Flemming and Landry have been having a very public feud, and about a year ago, Flemming expressed concern that Landry, in his never ending attempt to live as the Republican reincarnation of Huey Long, is planning to get Letlow elected so he can claim her Senate seat.

Louisiana treasurer accuses Gov. Jeff Landry of Senate election scheme involving Julia Letlow

Fleming alleges Landry intends for Letlow to resign after winning, allowing him to appoint himself and give Letlow a lucrative position.

(Historical context side note: Before he was assassinated, Huey Long served as both the Governor of Louisiana and a U.S. Senator simultaneously for nearly a year, and was despised throughout Louisiana for strongman tactics and antidemocratic power grabs.)
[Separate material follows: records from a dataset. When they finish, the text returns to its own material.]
(* ===== verification/SaslProps.v ===== *)
(** * SCRAM: the right password gets in, and nothing else does *)

From S2P Require Import Prelude Bytes Names Offsets Acl Manifest Text.
From S2P Require Import Produce Sasl.
From stdpp Require Import pretty.

#[local] Open Scope Z_scope.

(** ** Strings *)

Lemma string_app_assoc (a b c : string) : a +:+ (b +:+ c) = (a +:+ b) +:+ c.
Proof. induction a as [|x a IH]; [done|]. rewrite !string_app_cons. by rewrite IH. Qed.

Lemma prefix_app (a b : string) : String.prefix a (a +:+ b) = true.
Proof.
  induction a as [|x a IH]; [by destruct b|]. rewrite string_app_cons. cbn [String.prefix].
  destruct (ascii_dec x x); [done|congruence].
Qed.

Lemma substring_rest (a b : string) :
  String.substring (String.length a) (String.length (a +:+ b) - String.length a) (a +:+ b) = b.
Proof.
  rewrite string_app_length. replace (String.length a + String.length b - String.length a)%nat with (String.length b) by lia.
  apply substring_app.
Qed.

Lemma drop2_app (a b : string) : String.length a = 2%nat -> drop2 (a +:+ b) = b.
Proof. intros Ha. unfold drop2. rewrite <- Ha. apply substring_rest. Qed.

(** ** Usernames *)

(** RFC 5802: the client escapes [=] and [,]. *)
Fixpoint scramEncodeUsername (s : string) : string :=
  match s with
  | EmptyString => ""
  | String c s =>
      if Ascii.eqb c "=" then "=3D" +:+ scramEncodeUsername s
      else if Ascii.eqb c "," then "=2C" +:+ scramEncodeUsername s
      else String c (scramEncodeUsername s)
  end.

(** After the first replacement only [=] is still escaped. *)
Fixpoint encode_eq (s : string) : string :=
  match s with
  | EmptyString => ""
  | String c s => if Ascii.eqb c "=" then "=3D" +:+ encode_eq s else String c (encode_eq s)
  end.

Lemma decode_first s : replace_all "=" "2" "C" "," (scramEncodeUsername s) = encode_eq s.
Proof.
  induction s as [|c s IH]; [done|]. cbn [scramEncodeUsername encode_eq]. destruct (Ascii.eqb_spec c "=") as [->|Hc].
  - change ("=3D" +:+ scramEncodeUsername s) with (String "=" (String "3" (String "D" (scramEncodeUsername s)))).
    by rewrite replace_all_skip2, !replace_all_skip, IH by done.
  - destruct (Ascii.eqb_spec c ",") as [->|Hk].
    + change ("=2C" +:+ scramEncodeUsername s) with (String "=" (String "2" (String "C" (scramEncodeUsername s)))).
      by rewrite replace_all_hit, IH.
    + by rewrite replace_all_skip, IH by done.
Qed.

Lemma decode_second s : replace_all "=" "3" "D" "=" (encode_eq s) = s.
Proof.
  induction s as [|c s IH]; [done|]. cbn [encode_eq]. destruct (Ascii.eqb_spec c "=") as [->|Hc].
  - change ("=3D" +:+ encode_eq s) with (String "=" (String "3" (String "D" (encode_eq s)))).
    by rewrite replace_all_hit, IH.
  - by rewrite replace_all_skip, IH by done.
Qed.

Lemma encode_no_comma s : no_char "," (scramEncodeUsername s).
Proof.
  induction s as [|c s IH]; [by intros []|]. cbn [scramEncodeUsername].
  destruct (Ascii.eqb_spec c "="); [|destruct (Ascii.eqb_spec c ",") as [|Hc]].
  1,2: apply no_char_app; split; [cbv; intuition congruence|done].
  intros [?|?]; [congruence|by apply IH].
Qed.

(** Every username survives the escaping of the protocol, also one that contains
    the escape sequences themselves, and an escaped one has no comma to split at. *)
Lemma scram_username_roundtrip s :
  scramDecodeUsername (scramEncodeUsername s) = s /\ split_on "," (scramEncodeUsername s) = [scramEncodeUsername s].
Proof.
  split; [|apply split_on_none, encode_no_comma]. unfold scramDecodeUsername. by rewrite decode_first, decode_second.
Qed.

(** ** XOR *)

Lemma xorBytes_length a b : length a = length b -> length (xorBytes a b) = length a.
Proof. intros H. unfold xorBytes. rewrite H, Nat.eqb_refl. cbn [negb]. rewrite length_zip_with. lia. Qed.

Lemma lxor_byte_range (x y : byte) : 0 <= Z.lxor (b2z x) (b2z y) < 256.
Proof.
  pose proof (b2z_range x). pose proof (b2z_range y).
  split; [apply Z.lxor_nonneg; lia|]. destruct (decide (Z.lxor (b2z x) (b2z y) = 0)) as [->|Hn]; [lia|].
  apply Z.log2_lt_cancel. change (Z.log2 256) with 8.
  pose proof (Z.log2_lxor (b2z x) (b2z y) ltac:(lia) ltac:(lia)).
  pose proof (Z.log2_le_mono (b2z x) 255 ltac:(lia)). pose proof (Z.log2_le_mono (b2z y) 255 ltac:(lia)).
  change (Z.log2 255) with 7 in *. lia.
Qed.

Lemma z2b_lxor x y : z2b (Z.lxor (b2z (z2b (Z.lxor (b2z x) (b2z y)))) (b2z y)) = x.
Proof.
  apply b2z_inj. rewrite !b2z_z2b, (Z.mod_small _ _ (lxor_byte_range x y)).
  rewrite Z.lxor_assoc, Z.lxor_nilpotent, Z.lxor_0_r. apply Z.mod_small, b2z_range.
Qed.

Lemma xorBytes_involutive a b : length a = length b -> xorBytes (xorBytes a b) b = a.
Proof.
  intros H. assert (length (xorBytes a b) = length b) as Hl by (by rewrite xorBytes_length).
  revert b H Hl. unfold xorBytes. intros b H. rewrite H, Nat.eqb_refl. cbn [negb]. intros ->. rewrite Nat.eqb_refl. cbn [negb].
  revert b H. induction a as [|x a IH]; intros [|y b] H; [done..|]. cbn [zip_with]. f_equal; [apply z2b_lxor|].
  apply IH. simpl in H. lia.
Qed.

Lemma xorBytes_eq p a b : p = xorBytes a b -> length a = length b -> xorBytes p b = a.
Proof. intros -> H. by apply xorBytes_involutive. Qed.

(** ** The honest client *)

Definition client_bare (u cnonce : string) : string := "n=" +:+ scramEncodeUsername u +:+ ",r=" +:+ cnonce.
Definition client_first (u cnonce : string) : string := "n,," +:+ client_bare u cnonce.
Definition server_first (nonce : string) (salt : list byte) (iters : Z) : string :=
  "r=" +:+ nonce +:+ ",s=" +:+ b64_encode true salt +:+ ",i=" +:+ pretty iters.
Definition auth_message (bare sfirst nonce : string) : string := bare +:+ "," +:+ sfirst +:+ ",c=biws,r=" +:+ nonce.

Section honest.
Context (hmacSHA256 : list byte -> list byte -> list byte) (sha256Sum : list byte -> list byte).
Context (pbkdf2 : list byte -> list byte -> Z -> Z -> list byte).
Hypothesis hmac_size : forall k m, length (hmacSHA256 k m) = 32%nat.

(** What the client computes from its password and the server's reply. *)
Definition client_proof (pw : string) (salt : list byte) (iters : Z) (auth : string) : list byte :=
  let clientKey := hmacSHA256 (pbkdf2 (bytes_of pw) salt iters scramHashSize) (bytes_of "Client Key") in
  xorBytes clientKey (hmacSHA256 (sha256Sum clientKey) (bytes_of auth)).
Definition client_final (pw nonce : string) (salt : list byte) (iters : Z) (auth : string) : string :=
  "c=biws,r=" +:+ nonce +:+ ",p=" +:+ b64_encode true (client_proof pw salt iters auth).
(** What it expects back. *)
Definition server_final (pw : string) (salt : list byte) (iters : Z) (auth : string) : string :=
  "v=" +:+ b64_encode true (hmacSHA256 (hmacSHA256 (pbkdf2 (bytes_of pw) salt iters scramHashSize) (bytes_of "Server Key")) (bytes_of auth)).

Lemma first_attrs u cnonce acc :
  no_char "," cnonce -> fold_left first_attr (split_on "," (client_bare u cnonce)) acc = (u, cnonce) /\
  (2 <= length (split_on "," (client_bare u cnonce)))%nat.
Proof.
  intros Hc. unfold client_bare. change (",r=" +:+ cnonce) with (String "," ("r=" +:+ cnonce)).
  rewrite string_app_assoc, split_on_sep.
  2:{ apply no_char_app. split; [cbv; intuition congruence|apply encode_no_comma]. }
  rewrite split_on_none by (apply no_char_app; split; [cbv; intuition congruence|done]). split; [|simpl; lia].
  cbn [fold_left]. unfold first_attr at 2. rewrite prefix_app, drop2_app by done.
  rewrite (proj1 (scram_username_roundtrip u)). unfold first_attr.
  rewrite prefix_app, drop2_app by done. done.
Qed.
As sneaky as Landry is, attempting to hold both offices actually seems very likely, and makes me a bit nervous that it could explain why he's been so silent regarding the ongoing recall effort against him. It makes me sick to even think about this possibility, and I know it sounds "crazy," but Landry is one power hungry and crazy motherfucker.
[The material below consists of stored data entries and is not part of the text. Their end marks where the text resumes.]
(* ===== verification/DispatchProps.v ===== *)
(** * The dispatcher: authentication first, grants always, answers in order *)

From S2P Require Import Prelude Bytes OsFile RecordBatch Index TimeIndex Segment SegmentFacts Log LogFacts LogRead LogRecover Samples.
From S2P Require Import Names Offsets Group Acl Manifest Cache Broker BrokerFacts BrokerProps Frame FrameProps Text.
From S2P Require Import Produce FetchApi FetchProps ProduceProps TopicApi TopicProps GroupApi Sasl SaslProps Dispatch.

#[local] Open Scope Z_scope.

(** ** The API table *)

(** The broker answers exactly what it advertises: an API key is in the
    ApiVersions table if and only if the dispatcher routes it to a handler, no
    key is listed twice, and every version range is well formed. *)
Theorem advertised_routed :
  (forall key, (exists r, r ∈ advertisedAPIs /\ av_APIKey r = key) <-> route key <> None) /\
  NoDup (map av_APIKey advertisedAPIs) /\
  Forall (fun r => 0 <= av_MinVersion r <= av_MaxVersion r) advertisedAPIs.
Proof.
  split; [|split].
  - intros key. split.
    + intros (r & Hr & <-). apply list_elem_of_In in Hr. cbn in Hr. intuition (subst; discriminate).
    + unfold route. destruct (List.find _ _) as [a|] eqn:E; [intros _|done]. apply find_some in E as [_ E]. zbool. subst key.
      assert (existsb (fun r => av_APIKey r =? api_key a) advertisedAPIs = true) as H by (by destruct a).
      apply existsb_exists in H as (r & Hr & Hk). exists r. split; [by apply list_elem_of_In|by apply Z.eqb_eq].
  - apply (bool_decide_unpack _). vm_compute. exact I.
  - apply (bool_decide_unpack _). vm_compute. exact I.
Qed.

Section props.
Context (sha256 : list byte -> string) (mac : list byte -> string -> string) (hmacKey : list byte).
Context (hmacSHA256 : list byte -> list byte -> list byte) (sha256Sum : list byte -> list byte).
Context (c : codec) (scram : option scramServer).

#[local] Abbreviation dispatch := (dispatch sha256 mac hmacKey hmacSHA256 sha256Sum c scram).
#[local] Abbreviation handle := (handle sha256 mac hmacKey hmacSHA256 sha256Sum c scram).
#[local] Abbreviation serve_loop := (serve_loop sha256 mac hmacKey hmacSHA256 sha256Sum c scram).

(** ** Authentication first *)

Lemma sasl_mono d acl cs m : cs_saslComplete cs = true -> cs_saslComplete (handleSASLAuthenticate hmacSHA256 sha256Sum d acl cs m).1 = true.
Proof.
  intros H. unfold handleSASLAuthenticate. destruct (cs_saslState cs); [|done].
  destruct (doStep _ _ _ _ _) as [conv [[out []]|?| |]]; cbn; try done. by destruct (cv_valid conv).
Qed.

Lemma handshake_keeps cs mech : cs_saslComplete (handleSASLHandshake scram cs mech).1 = cs_saslComplete cs.
Proof. unfold handleSASLHandshake. destruct (negb _); [done|]. by destruct scram. Qed.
When people push back against Landry, he typically overreacts in very predictable strong man fashion. He makes a big show of his power, tries to intimidate his enemies, and simultaneously cries about being the victim of the leftists and the Demoncratz.

Landry recently schemed with state legislature to eliminate the New Orleans clerk of criminal court. He is currently trying to intimidate several New Orleans city officials simply for calling for a new election to determine who should hold office for the position that will replace the eliminated clerk of criminal court and combine duties with civil court clerk.

Once the criminal court clerk office was officially eliminated, (after the new clerk had already won an election, been sworn in, and sat down at his desk only to be escorted from the building on his first day), the clerk of civil court was simply supposed to default to now holding the new position without actually being elected to hold it. People are understandably very pissed and pushing back by demanding a new election. Landry's AG is now helping the "unelected elected official" who defaulted to this new position, sue New Orleans city officials in retaliation for calling for a new election, accusing these officials (including the city mayor) of breaking state laws simply by asking the state to respect the democratic process.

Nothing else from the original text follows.